> EXCERPTED RECORDS:
(* ===== verification/Migrations.v ===== *)
(** * Migration files

    [migrate/parse.go] and [migrate/new.go]: which files are migrations, what
    is read from one, and the file a new one starts as. The standard library's
    case folding and space trimming are modelled on the runes that matter. *)

From S2P Require Import Prelude Identifiers Text Decimal Sha256 GoTime.

(** ** Names *)

Definition slug_char (c : ascii) : bool := is_lower c || is_digit c.

(** [[a-z0-9]+(?:_[a-z0-9]+)*] as its automaton; [fresh] at the start of a
    word. *)
Fixpoint slug_from (fresh : bool) (s : string) : bool :=
  match s with
  | EmptyString => negb fresh
  | String c s =>
      if slug_char c then slug_from false s
      else Ascii.eqb c "_" && negb fresh && slug_from true s
  end.

Definition slug_ok (s : string) : bool := slug_from true s.

Definition version_digits : nat := 14.

(** [filenamePattern]: fourteen digits, an underscore, a slug, ".sql". *)
Definition parseFilename (filename : string) : option (Z * string) :=
  let version := string_take version_digits filename in
  match string_drop version_digits filename with
  | String "_" rest =>
      let '(slug, extension, _) := cut "." rest in
      if Nat.eqb (String.length version) version_digits && forall_char is_digit version
         && slug_ok slug && bool_decide (rest = String.append slug ".sql") && bool_decide (extension = "sql")
      then Some (digits_value 0 version, slug) else None
  | _ => None
  end.

Definition has_suffix (suffix s : string) : bool :=
  bool_decide (string_drop (String.length s - String.length suffix) s = suffix).

(** ** The directive *)

Definition noTransactionDirective : string := "-- giro:no-transaction".

Definition line_feed : ascii := ascii_of_N 10.

(** [strings.Lines], without their terminators, which [TrimSpace] drops. *)
Definition hasDirective (sql directive : string) : bool :=
  existsb (fun line => EqualFold (TrimSpace (runes line)) directive) (split_on line_feed sql).

(** ** Loading *)

Record Migration := {
  Version : Z;
  MName : string;
  Filename : string;
  SQL : string;
  Checksum : string;
  NoTx : bool;
}.

#[export] Instance Migration_eq_dec : EqDecision Migration.
Proof. solve_decision. Defined.

(** An entry of the directory, with what reading it returns. *)
Record Entry := {
  EntryName : string;
  IsDir : bool;
  Body : option string;
}.

Inductive load_error :=
| ReadDirFailed
| BadFilename (filename : string)
| ReadFileFailed (filename : string)
| DuplicateVersion (version : Z).

Definition migration_of (e : Entry) : res load_error Migration :=
  match parseFilename (EntryName e) with
  | None => Err (BadFilename (EntryName e))
  | Some (version, name) =>
      match Body e with
      | None => Err (ReadFileFailed (EntryName e))
      | Some body =>
          Ok {| Version := version; MName := name; Filename := EntryName e; SQL := body;
                Checksum := hex_encode (Sha256.sum256 body); NoTx := hasDirective body noTransactionDirective |}
      end
  end.

Fixpoint read_entries (es : list Entry) : res load_error (list Migration) :=
  match es with
  | [] => Ok []
  | e :: es =>
      if IsDir e || negb (has_suffix ".sql" (EntryName e)) then read_entries es
      else
        let! m := migration_of e in
        let! ms := read_entries es in
        Ok (m :: ms)
  end.

(** [int(a.Version - b.Version)]: fourteen digits, so nothing wraps. *)
Definition version_le : relation Migration := fun a b => Version a <= Version b.

#[export] Instance version_le_dec : RelDecision version_le.
Proof. intros a b. unfold version_le. apply _. Defined.

Fixpoint duplicate_version (ms : list Migration) : option Z :=
  match ms with
  | a :: ((b :: _) as ms) => if Version b =? Version a then Some (Version b) else duplicate_version ms
  | _ => None
  end.

Definition Load (fsys : option (list Entry)) : res load_error (list Migration) :=
  match fsys with
  | None => Err ReadDirFailed
  | Some es =>
      let! ms := read_entries es in
      let ms := merge_sort version_le ms in
      match duplicate_version ms with
      | Some v => Err (DuplicateVersion v)
      | None => Ok ms
      end
  end.

(** ** A new migration *)

(** A rune after [strings.ToLower], if it is one the pattern keeps: two
    letters outside ASCII have a lower case inside it. *)
Definition slug_rune (r : option string) : option ascii :=
  match r with
  | Some (String c EmptyString) => if slug_char (lower_char c) then Some (lower_char c) else None
  | Some r => if bool_decide (r = bytes [196;176]%N) then Some "i"%char
              else if bool_decide (r = bytes [226;132;170]%N) then Some "k"%char else None
  | None => None
  end.

(** [nonSlug.ReplaceAllString(..., "_")]: each run of other runes is one
    underscore. *)
Fixpoint collapse (in_run : bool) (l : list (option ascii)) : string :=
  match l with
  | [] => EmptyString
  | Some c :: l => String c (collapse false l)
  | None :: l => if in_run then collapse true l else String "_" (collapse true l)
  end.

Fixpoint trim_left (s : string) : string :=
  match s with
  | String c s' => if Ascii.eqb c "_" then trim_left s' else s
  | EmptyString => EmptyString
  end.

Fixpoint trim_right (s : string) : string :=
  match s with
  | String c s =>
      let t := trim_right s in
      if Ascii.eqb c "_" && bool_decide (t = EmptyString) then EmptyString else String c t
  | EmptyString => EmptyString
  end.

Definition Slugify (name : string) : string :=
  trim_right (trim_left (collapse false (slug_rune <$> runes name))).

(** [now.UTC().Format(TimestampLayout)] *)
Definition format_version (now : Instant) : string :=
  let secs := now / second in
  let '(y, m, d) := civil_from_days (secs / 86400) in
  let sod := secs mod 86400 in
  pad_digits 4 y (pad_digits 2 m (pad_digits 2 d
    (pad_digits 2 (sod / 3600) (pad_digits 2 (sod / 60 mod 60) (pad_digits 2 (sod mod 60) EmptyString))))).

Definition nl : string := String line_feed EmptyString.

Definition stub (slug : string) : string :=
  concat_strings ["-- "; slug; nl; "--"; nl;
    "-- forward only. to undo something, write a new migration."; nl;
    "-- add "; String (ascii_of_N 34) EmptyString; noTransactionDirective; String (ascii_of_N 34) EmptyString;
    " on its own line if this cannot run inside a transaction,"; nl;
    "-- for example create index concurrently."; nl; nl].

Inductive new_error :=
| UnusableName
| AlreadyExists
| WriteFailed.

(** [newAt]: the file it writes. [exists_] is what [os.Stat] finds, [io] whether
    the directory and the file could be written. *)
Definition newAt (exists_ : string -> bool) (io : bool) (name : string) (now : Instant)
    : res new_error (string * string) :=
  let slug := Slugify name in
  if bool_decide (slug = EmptyString) then Err UnusableName
  else
    let filename := String.append (format_version now) (String "_" (String.append slug ".sql")) in
    if exists_ filename then Err AlreadyExists
    else if io then Ok (filename, stub slug) else Err WriteFailed.

Example filenames :
  parseFilename "20260831142530_init_schema.sql" = Some (20260831142530, "init_schema") /\
  parseFilename "20260101000000_a.sql" = Some (20260101000000, "a") /\
  parseFilename "2026_init.sql" = None /\ parseFilename "20260831142530_Init.sql" = None /\
  parseFilename "20260831142530_init-schema.sql" = None /\ parseFilename "20260831142530_.sql" = None /\
  parseFilename "20260831142530_init_schema.txt" = None.
Proof. vm_compute. repeat split. Qed.

Example slugs :
  Slugify "Add metadata tables" = "add_metadata_tables" /\ Slugify "  Init  Schema!  " = "init_schema" /\
  Slugify "MiXeD CaSe 123" = "mixed_case_123" /\ Slugify "!!!" = "".
Proof. vm_compute. repeat split. Qed.

Example directives :
  hasDirective (String.append "  -- GIRO:no-transaction  " (String line_feed "create table t (id int);")) noTransactionDirective = true /\
  hasDirective "select '-- giro:no-transaction' as not_a_directive;" noTransactionDirective = false /\
  hasDirective "-- giro:no-transaction is what you would add here" noTransactionDirective = false.
Proof. vm_compute. repeat split. Qed.

(** ** What a slug is *)

Definition kept (l : list (option ascii)) : Prop := forall c, Some c ∈ l -> slug_char c = true.

Lemma slug_rune_kept name : kept (slug_rune <$> runes name).
Proof.
  intros c (r & Hr & _)%list_elem_of_fmap. symmetry in Hr. unfold slug_rune in Hr. repeat case_match; simplify_eq; done.
Qed.

Lemma slug_char_not_underscore c : slug_char c = true -> Ascii.eqb c "_" = false.
Proof. by destruct c as [[] [] [] [] [] [] [] []]. Qed.

Lemma trim_left_collapse l : kept l -> trim_left (collapse false l) = collapse true l.
Proof.
  intros Hk. assert (forall l, kept l -> trim_left (collapse true l) = collapse true l) as Htrue.
  { clear. induction l as [|[c|] l IH]; intros Hk; [done|..]; simpl.
    - by rewrite slug_char_not_underscore by (apply Hk; by left).
    - apply IH. intros c Hc. apply Hk. by right. }
  destruct l as [|[c|] l]; [done|..]; simpl.
  - by rewrite slug_char_not_underscore by (apply Hk; by left).
  - apply Htrue. intros c Hc. apply Hk. by right.
Qed.

Lemma collapse_slug b l : kept l -> trim_right (collapse b l) = EmptyString \/ slug_from b (trim_right (collapse b l)) = true.
Proof.
  revert b. induction l as [|[c|] l IH]; intros b Hk; [by left|..];
    (assert (kept l) as Hk' by (intros x Hx; apply Hk; by right)).
  - right. assert (slug_char c = true) as Hc by (apply Hk; by left). simpl.
    rewrite slug_char_not_underscore by done. simpl. rewrite Hc. destruct (IH false Hk') as [-> | ?]; done.
  - simpl. destruct b; [by apply IH|]. simpl. case_bool_decide as Ht; [by left|]. right. simpl.
    by destruct (IH true Hk') as [?|?].
Qed.

(** A slug with any character in it is one the file pattern accepts. *)
Lemma Slugify_ok name : Slugify name <> EmptyString -> slug_ok (Slugify name) = true.
Proof.
  unfold Slugify, slug_ok. rewrite trim_left_collapse by apply slug_rune_kept.
  by destruct (collapse_slug true _ (slug_rune_kept name)).
Qed.

Lemma slug_chars b s : slug_from b s = true -> forall_char (fun c => slug_char c || Ascii.eqb c "_") s = true.
Proof.
  revert b. induction s as [|c s IH]; intros b; [done|]. simpl. destruct (slug_char c); [by apply IH|].
  rewrite !andb_true_iff. intros [[-> _] Hs]. split; [done|by eapply IH].
Qed.

Lemma slug_free sep s : slug_ok s = true -> slug_char sep || Ascii.eqb sep "_" = false -> free_of sep s = true.
Proof.
  intros Hs%slug_chars Hsep. unfold free_of. apply (forall_char_impl (fun c => slug_char c || Ascii.eqb c "_")); [|done].
  intros c Hc. apply bool_decide_eq_true. intros ->. by rewrite Hsep in Hc.
Qed.

(** ** A new migration loads *)

Lemma drop_take_app n s t : String.length s = n -> string_take n (String.append s t) = s /\ string_drop n (String.append s t) = t.
Proof.
  revert s. induction n as [|n IH]; intros [|c s] Hs; try done.
  simpl in *. injection Hs as Hs. by destruct (IH s Hs) as [-> ->].
Qed.

Lemma parseFilename_made version slug :
  String.length version = version_digits -> forall_char is_digit version = true -> slug_ok slug = true ->
  parseFilename (String.append version (String "_" (String.append slug ".sql"))) = Some (digits_value 0 version, slug).
Proof.
  intros Hl Hd Hs. unfold parseFilename. destruct (drop_take_app version_digits version (String "_" (String.append slug ".sql")) Hl) as [-> ->].
  rewrite (cut_app_sep "." slug "sql") by (by apply slug_free). rewrite Hl, Nat.eqb_refl, Hd, Hs. simpl.
  by rewrite !bool_decide_true.
Qed.

Lemma format_version_text now :
  String.length (format_version now) = version_digits /\ forall_char is_digit (format_version now) = true.
Proof.
  unfold format_version. destruct (civil_from_days _) as [[y m] d]. split.
  - by rewrite !pad_digits_length.
  - by repeat apply pad_digits_digits.
Qed.

(** The directive needs a colon. *)
Lemma EqualFold_colon l s : EqualFold l s = true -> free_of ":" s = false -> Some ":" ∈ l.
Proof.
  revert s. induction l as [|r l IH]; intros [|c s]; try done. cbn [EqualFold]. rewrite andb_true_iff. intros [Hr Hl] Hs.
  unfold free_of in Hs. cbn [forall_char] in Hs. destruct (ascii_dec c ":") as [-> | Hc].
  - assert (r = Some ":") as ->; [|by left]. unfold rune_folds in Hr.
    destruct r as [[|x [|x' r]]|]; try done; try (rewrite !andb_false_r in Hr; done).
    destruct (Ascii.eqb_spec (lower_char x) (lower_char ":")) as [E|]; [|done].
    by destruct x as [[] [] [] [] [] [] [] []].
  - right. apply (IH s Hl). rewrite bool_decide_true in Hs by done. done.
Qed.

Lemma drop_spaces_sub l r : r ∈ drop_spaces l -> r ∈ l.
Proof. induction l as [|x l IH]; [done|]. simpl. destruct (unicode_space x); [intros ?%IH; by right|done]. Qed.

Lemma TrimSpace_sub l r : r ∈ TrimSpace l -> r ∈ l.
Proof. unfold TrimSpace. rewrite elem_of_reverse. intros H%drop_spaces_sub. rewrite elem_of_reverse in H. by apply drop_spaces_sub. Qed.

Lemma runes_ascii s : forall_char is_ascii s = true -> forall r, r ∈ runes s -> exists c, r = Some (String c EmptyString) /\ free_of c s = false.
Proof.
  induction s as [|c s IH]; intros Hs r; [by intros ?%not_elem_of_nil|]. simpl in Hs. apply andb_true_iff in Hs as [Hc Hs].
  rewrite runes_cons, rune_width_ascii by done. cbn [string_take string_drop]. intros [-> | Hr]%elem_of_cons.
  - exists c. split; [by destruct s|]. unfold free_of. simpl. by rewrite bool_decide_false by naive_solver.
  - destruct (IH Hs r Hr) as (x & -> & Hx). exists x. split; [done|]. unfold free_of in *. simpl. rewrite Hx. apply andb_false_r.
Qed.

> TASK DETAILS: Produce only the lines from the line containing "else duplicate_version ms" through the line containing "c) else None", inclusive of both, exactly as they stand in the entries above.

> PROBLEM SOLUTION:
  | a :: ((b :: _) as ms) => if Version b =? Version a then Some (Version b) else duplicate_version ms
  | _ => None
  end.

Definition Load (fsys : option (list Entry)) : res load_error (list Migration) :=
  match fsys with
  | None => Err ReadDirFailed
  | Some es =>
      let! ms := read_entries es in
      let ms := merge_sort version_le ms in
      match duplicate_version ms with
      | Some v => Err (DuplicateVersion v)
      | None => Ok ms
      end
  end.

(** ** A new migration *)

(** A rune after [strings.ToLower], if it is one the pattern keeps: two
    letters outside ASCII have a lower case inside it. *)
Definition slug_rune (r : option string) : option ascii :=
  match r with
  | Some (String c EmptyString) => if slug_char (lower_char c) then Some (lower_char c) else None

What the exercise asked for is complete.